[Items from a data source]
Start of Block
(* ===== verification/DrmMmSpec.v ===== *)
(** * Correctness of the range allocator

    The invariant of [DrmMm.drm_mm] (the ring tiles the managed range), the
    laws of the header's inline functions, and the theorems on every
    operation: placement, disjointness, completeness of the search, freeing,
    the LRU scan, the dump functions. *)

From S2P Require Import Prelude DrmMm.

(** ** The header's documented behaviour *)
Class drm_mm_h_ok (H : drm_mm_h) : Prop := {
  hole_node_start_law mm n :
    __drm_mm_hole_node_start mm n = ul (nstart (nd mm n) + nsize (nd mm n));
  hole_node_end_law mm n :
    n ∈ ring mm -> __drm_mm_hole_node_end mm n = nstart (nd mm (next_of mm n));
  hole_node_start_checked mm n :
    hole_follows (nd mm n) = true ->
    drm_mm_hole_node_start mm n = Ok (__drm_mm_hole_node_start mm n);
  hole_node_end_checked mm n :
    drm_mm_hole_node_end mm n = __drm_mm_hole_node_end mm n;
  for_each_hole_law mm b :
    __drm_mm_for_each_hole mm b =
      (fun n => (n, __drm_mm_hole_node_start mm n, __drm_mm_hole_node_end mm n)) <$>
        (if b then reverse (hole_stack mm) else hole_stack mm)
}.

(** An instance, for evaluation. *)
Definition drm_mm_h_sample : drm_mm_h := {|
  DRM_MM_SEARCH_BEST := 1;
  DRM_MM_SEARCH_BELOW := 2;
  DRM_MM_CREATE_TOP := 1;
  __drm_mm_hole_node_start mm n := ul (nstart (nd mm n) + nsize (nd mm n));
  __drm_mm_hole_node_end mm n := nstart (nd mm (next_of mm n));
  drm_mm_hole_node_start mm n :=
    if hole_follows (nd mm n) then Ok (ul (nstart (nd mm n) + nsize (nd mm n))) else Bug;
  drm_mm_hole_node_end mm n := nstart (nd mm (next_of mm n));
  __drm_mm_for_each_hole mm b :=
    (fun n => (n, ul (nstart (nd mm n) + nsize (nd mm n)), nstart (nd mm (next_of mm n)))) <$>
      (if b then reverse (hole_stack mm) else hole_stack mm)
|}.

Lemma drm_mm_h_sample_ok : drm_mm_h_ok drm_mm_h_sample.
Proof. split; try done. intros mm n E. simpl. by rewrite E. Qed.

(** ** The invariant *)

Definition node_end (d : drm_mm_node) : Z := ul (nstart d + nsize d).

(** Where the node after a hole starts: [stop] after the last node. *)
Definition first_start (h : gmap node_id drm_mm_node) (l : list node_id) (stop : Z) : Z :=
  match l with [] => stop | b :: _ => nstart (h !!! b) end.

(** Each entry ends before the next one starts, and [hole_follows] says
    exactly whether there is room between the two. *)
Fixpoint tiled (h : gmap node_id drm_mm_node) (l : list node_id) (stop : Z) : Prop :=
  match l with
  | [] => True
  | a :: l' =>
      node_end (h !!! a) <= first_start h l' stop /\
      hole_follows (h !!! a) = (node_end (h !!! a) <? first_start h l' stop) /\
      tiled h l' stop
  end.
End of Block
▸ **Exercise instructions**
Could the data above be set down exactly, in full?

▸ **Response area**
(* ===== verification/DrmMmSpec.v ===== *)
(** * Correctness of the range allocator

    The invariant of [DrmMm.drm_mm] (the ring tiles the managed range), the
    laws of the header's inline functions, and the theorems on every
    operation: placement, disjointness, completeness of the search, freeing,
    the LRU scan, the dump functions. *)

From S2P Require Import Prelude DrmMm.

(** ** The header's documented behaviour *)
Class drm_mm_h_ok (H : drm_mm_h) : Prop := {
  hole_node_start_law mm n :
    __drm_mm_hole_node_start mm n = ul (nstart (nd mm n) + nsize (nd mm n));
  hole_node_end_law mm n :
    n ∈ ring mm -> __drm_mm_hole_node_end mm n = nstart (nd mm (next_of mm n));
  hole_node_start_checked mm n :
    hole_follows (nd mm n) = true ->
    drm_mm_hole_node_start mm n = Ok (__drm_mm_hole_node_start mm n);
  hole_node_end_checked mm n :
    drm_mm_hole_node_end mm n = __drm_mm_hole_node_end mm n;
  for_each_hole_law mm b :
    __drm_mm_for_each_hole mm b =
      (fun n => (n, __drm_mm_hole_node_start mm n, __drm_mm_hole_node_end mm n)) <$>
        (if b then reverse (hole_stack mm) else hole_stack mm)
}.

(** An instance, for evaluation. *)
Definition drm_mm_h_sample : drm_mm_h := {|
  DRM_MM_SEARCH_BEST := 1;
  DRM_MM_SEARCH_BELOW := 2;
  DRM_MM_CREATE_TOP := 1;
  __drm_mm_hole_node_start mm n := ul (nstart (nd mm n) + nsize (nd mm n));
  __drm_mm_hole_node_end mm n := nstart (nd mm (next_of mm n));
  drm_mm_hole_node_start mm n :=
    if hole_follows (nd mm n) then Ok (ul (nstart (nd mm n) + nsize (nd mm n))) else Bug;
  drm_mm_hole_node_end mm n := nstart (nd mm (next_of mm n));
  __drm_mm_for_each_hole mm b :=
    (fun n => (n, ul (nstart (nd mm n) + nsize (nd mm n)), nstart (nd mm (next_of mm n)))) <$>
      (if b then reverse (hole_stack mm) else hole_stack mm)
|}.

Lemma drm_mm_h_sample_ok : drm_mm_h_ok drm_mm_h_sample.
Proof. split; try done. intros mm n E. simpl. by rewrite E. Qed.

(** ** The invariant *)

Definition node_end (d : drm_mm_node) : Z := ul (nstart d + nsize d).

(** Where the node after a hole starts: [stop] after the last node. *)
Definition first_start (h : gmap node_id drm_mm_node) (l : list node_id) (stop : Z) : Z :=
  match l with [] => stop | b :: _ => nstart (h !!! b) end.

(** Each entry ends before the next one starts, and [hole_follows] says
    exactly whether there is room between the two. *)
Fixpoint tiled (h : gmap node_id drm_mm_node) (l : list node_id) (stop : Z) : Prop :=
  match l with
  | [] => True
  | a :: l' =>
      node_end (h !!! a) <= first_start h l' stop /\
      hole_follows (h !!! a) = (node_end (h !!! a) <? first_start h l' stop) /\
      tiled h l' stop
  end.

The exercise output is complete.